Update – 11/11/2020: I’ve added a link here to Microsoft’s updated Server 2016 documentation that details deduplication – Understanding Data Deduplication
I just thought I’d post about this, as it’s something I’ve come up against recently, how to disable deduplication on a volume on Server 2012, 2012 R2 or 2016 and inflate the data back to it’s original form. In this example, the volume in question is E:
So let’s start with step one;
DO NOT DISABLE DEDUPLICATION ON THE VOLUME
If you disable dedup on the volume first, you simply stop new data being processed, rather than rehydrating your already deduplicated data.
So with that in mind the, step two would be to run the following command in PowerShell;
Start-DedupJob -Type Unoptimization -Volume E: -Full
When that job has completed, which you can check with the
command, you’ll then find that deduplication has been disabled on the disk.
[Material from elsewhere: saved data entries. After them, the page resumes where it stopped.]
(** * Pill splitter: a shallow embedding of [src/App.tsx]

    The React component [App] keeps seven pieces of state and reacts to
    five kinds of mouse events.  Each handler is embedded as a function
    from the state it closes over to the state after React has applied the
    updates it queued; events are processed one at a time, each on the
    state left by the previous one.

    Modelling choices:
    - [clientX], [clientY] and every coordinate derived from them are
      integers ([Z]); the handlers use only [+], [-], [Math.abs],
      [Math.min] and comparisons.
    - [crypto.randomUUID()] is a generator that never repeats itself: the
      [n]-th identifier it hands out is [Uuid n], and the number of
      identifiers handed out so far is part of the state ([uuidNext]).
    - [Math.random()] is an oracle carried by the event that consumes it.
    - [tempPill.color] on a [null] draft is a [TypeError]:
      [handleMouseUp] returns [option State], [None] being the uncaught
      error.  No reachable state raises it ([reachable_step_total]). *)

From Stdlib Require Import ZArith List String Ascii Bool Lia.
Import ListNotations.
Open Scope Z_scope.

(** ** Data *)

Inductive Id : Type :=
| TempPillId            (* the literal 'temp-pill' *)
| Uuid (n : N).         (* the n-th result of crypto.randomUUID() *)

Definition Id_eqb (a b : Id) : bool :=
  match a, b with
  | TempPillId, TempPillId => true
  | Uuid n, Uuid m => N.eqb n m
  | _, _ => false
  end.

Record Pill : Type := mkPill {
  id : Id;
  x : Z;
  y : Z;
  width : Z;
  height : Z;
  color : string;
  borderRadius : Z
}.

(** The object spreads [{ ...p, x: v }], [{ ...p, y: v }] and
    [{ ...p, x: v, y: w }]. *)
Definition with_x (p : Pill) (v : Z) : Pill :=
  mkPill (id p) v (y p) (width p) (height p) (color p) (borderRadius p).

Definition with_y (p : Pill) (v : Z) : Pill :=
  mkPill (id p) (x p) v (width p) (height p) (color p) (borderRadius p).

Definition with_xy (p : Pill) (v w : Z) : Pill :=
  mkPill (id p) v w (width p) (height p) (color p) (borderRadius p).

Record MouseEvent : Type := mkMouseEvent {
  clientX : Z;
  clientY : Z;
  button : Z
}.

Record Point : Type := mkPoint { pt_x : Z; pt_y : Z }.

Record SplitLines : Type := mkSplitLines {
  sl_x : Z;
  sl_y : Z;
  sl_visible : bool
}.

Record State : Type := mkState {
  pills : list Pill;
  splitLines : SplitLines;
  drawing : bool;
  drawStart : Point;
  tempPill : option Pill;
  draggingPillId : option Id;
  dragOffset : Point;
  uuidNext : N
}.

Definition initialState : State :=
  mkState [] (mkSplitLines 0 0 false) false (mkPoint 0 0) None None
          (mkPoint 0 0) 0%N.

(** ** Constants *)

Definition MIN_DRAW_SIZE : Z := 40.
Definition MIN_SPLIT_SIZE : Z := 20.
Definition BORDER_RADIUS : Z := 20.

(** ** [getRandomColor] *)

Definition letters : string := "0123456789ABCDEF".

(** [letters[k]]; an index past the end reads [undefined], which [+=]
    appends as the word itself. *)
Definition letterAt (k : nat) : string :=
  match String.get k letters with
  | Some c => String c EmptyString
  | None => "undefined"
  end.

(** [rnd i] is [Math.floor(Math.random() * 16)] of the [i]-th iteration. *)
Fixpoint colorLoop (rnd : nat -> nat) (i n : nat) (acc : string) : string :=
  match n with
  | O => acc
  | S n' => colorLoop rnd (S i) n' (acc ++ letterAt (rnd i))
  end.

Definition getRandomColor (rnd : nat -> nat) : string :=
  colorLoop rnd 0 6 "#".

(** ** The array under construction in [handleClick]

    The updater passed to [setPills] pushes onto a local array [newPills]
    and draws identifiers as it goes; both are threaded through a small
    state monad. *)

Record Builder : Type := mkBuilder {
  newPills : list Pill;
  nextUuid : N
}.

Definition M (A : Type) : Type := Builder -> A * Builder.

Definition ret {A : Type} (a : A) : M A := fun b => (a, b).

Definition bind {A B : Type} (m : M A) (k : A -> M B) : M B :=
  fun b => let (a, b') := m b in k a b'.

Notation "v <- m ;; k" := (bind m (fun v => k))
  (at level 61, m at next level, right associativity).
Notation "m ;; k" := (bind m (fun _ => k))
  (at level 61, right associativity).

Definition push (p : Pill) : M unit :=
  fun b => (tt, mkBuilder (newPills b ++ [p]) (nextUuid b)).

Definition randomUUID : M Id :=
  fun b => (Uuid (nextUuid b), mkBuilder (newPills b) (N.succ (nextUuid b))).

(** The two range tests of [handleClick], lines 139 and 175. *)
Definition verticalSplitTest (splitY : Z) (p : Pill) : bool :=
  (splitY >? y p) && (splitY <? y p + height p).

Definition horizontalSplitTest (splitX : Z) (p : Pill) : bool :=
  (splitX >? x p) && (splitX <? x p + width p).

(** The body of [prevPills.forEach((p) => { ... })]. *)
Definition splitPill (splitX splitY : Z) (p : Pill) : M unit :=
  splitPerformed <-
    (if verticalSplitTest splitY p then
       let topPartHeight := splitY - y p in
       let bottomPartHeight := height p - topPartHeight in
       if (topPartHeight <? MIN_SPLIT_SIZE)
          || (bottomPartHeight <? MIN_SPLIT_SIZE) then
         let moveAmount := 10 in
         (if topPartHeight <? MIN_SPLIT_SIZE
          then push (with_y p (y p - moveAmount))
          else push (with_y p (y p + moveAmount))) ;;
         ret true
       else
         i1 <- randomUUID ;;
         push (mkPill i1 (x p) (y p) (width p) topPartHeight
                      (color p) BORDER_RADIUS) ;;
         i2 <- randomUUID ;;
         push (mkPill i2 (x p) splitY (width p) bottomPartHeight
                      (color p) BORDER_RADIUS) ;;
         ret true
     else ret false) ;;
  splitPerformed <-
    (if horizontalSplitTest splitX p && negb splitPerformed then
       let leftPartWidth := splitX - x p in
       let rightPartWidth := width p - leftPartWidth in
       if (leftPartWidth <? MIN_SPLIT_SIZE)
          || (rightPartWidth <? MIN_SPLIT_SIZE) then
         let moveAmount := 10 in
         (if leftPartWidth <? MIN_SPLIT_SIZE
          then push (with_x p (x p - moveAmount))
          else push (with_x p (x p + moveAmount))) ;;
         ret true
       else
         i1 <- randomUUID ;;
         push (mkPill i1 (x p) (y p) leftPartWidth (height p)
                      (color p) BORDER_RADIUS) ;;
         i2 <- randomUUID ;;
         push (mkPill i2 splitX (y p) rightPartWidth (height p)
                      (color p) BORDER_RADIUS) ;;
         ret true
     else ret splitPerformed) ;;
  if negb splitPerformed then push p else ret tt.

(** [prevPills.forEach(...)] starting from an empty [newPills]. *)
Definition forEach (f : Pill -> M unit) (l : list Pill) (b : Builder)
  : Builder :=
  fold_left (fun acc p => snd (f p acc)) l b.

Definition applySplit (prevPills : list Pill) (splitX splitY : Z) (n : N)
  : Builder :=
  forEach (splitPill splitX splitY) prevPills (mkBuilder [] n).

(** ** Handlers *)

Definition handleMouseMove (e : MouseEvent) (s : State) : State :=
  let tempPill' :=
    match tempPill s with
    | Some t =>
        if drawing s then
          let currentX := clientX e in
          let currentY := clientY e in
          let newWidth := Z.abs (currentX - pt_x (drawStart s)) in
          let newHeight := Z.abs (currentY - pt_y (drawStart s)) in
          let newX := Z.min currentX (pt_x (drawStart s)) in
          let newY := Z.min currentY (pt_y (drawStart s)) in
          Some (mkPill (id t) newX newY newWidth newHeight
                       (color t) (borderRadius t))
        else Some t
    | None => None
    end in
  let pills' :=
    match draggingPillId s with
    | Some d =>
        map (fun p =>
               if Id_eqb (id p) d
               then with_xy p (clientX e - pt_x (dragOffset s))
                              (clientY e - pt_y (dragOffset s))
               else p)
            (pills s)
    | None => pills s
    end in
  mkState pills' (mkSplitLines (clientX e) (clientY e) true) (drawing s)
          (drawStart s) tempPill' (draggingPillId s) (dragOffset s)
          (uuidNext s).

Definition clickedOnPill (e : MouseEvent) (l : list Pill) : bool :=
  existsb (fun p =>
             (clientX e >=? x p) && (clientX e <=? x p + width p)
             && (clientY e >=? y p) && (clientY e <=? y p + height p)) l.

Definition handleMouseDown (e : MouseEvent) (rnd : nat -> nat) (s : State)
  : State :=
  if negb (clickedOnPill e (pills s)) && (button e =? 0) then
    mkState (pills s) (splitLines s) true
            (mkPoint (clientX e) (clientY e))
            (Some (mkPill TempPillId (clientX e) (clientY e) 0 0
                          (getRandomColor rnd) BORDER_RADIUS))
            (draggingPillId s) (dragOffset s) (uuidNext s)
  else s.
Since there’s still the garbage collection job to run, we need to rather counter-intuitively turn dedup back on for the volume with the following command
Enable-DedupVolume -Volume E:
Once this is done, the next step is to run the following command to start your garbage collection on the volume;
Start-DedupJob -Type GarbageCollection -Volume E: -Full
Finally, after that, the final step is to turn off dedup on the volume with the following command;
Disable-DedupVolume -Volume E:
And that should save you any unnecessary drama.
When all this is done, the volume will still show in some places like server manager sat at 0% deduplication rate, which is fine, as we’ve turned it off. I would guess this is just a bug, but it seems once a volume has been touched by the deduplication processes, it never goes back to a blank value for dedup rate.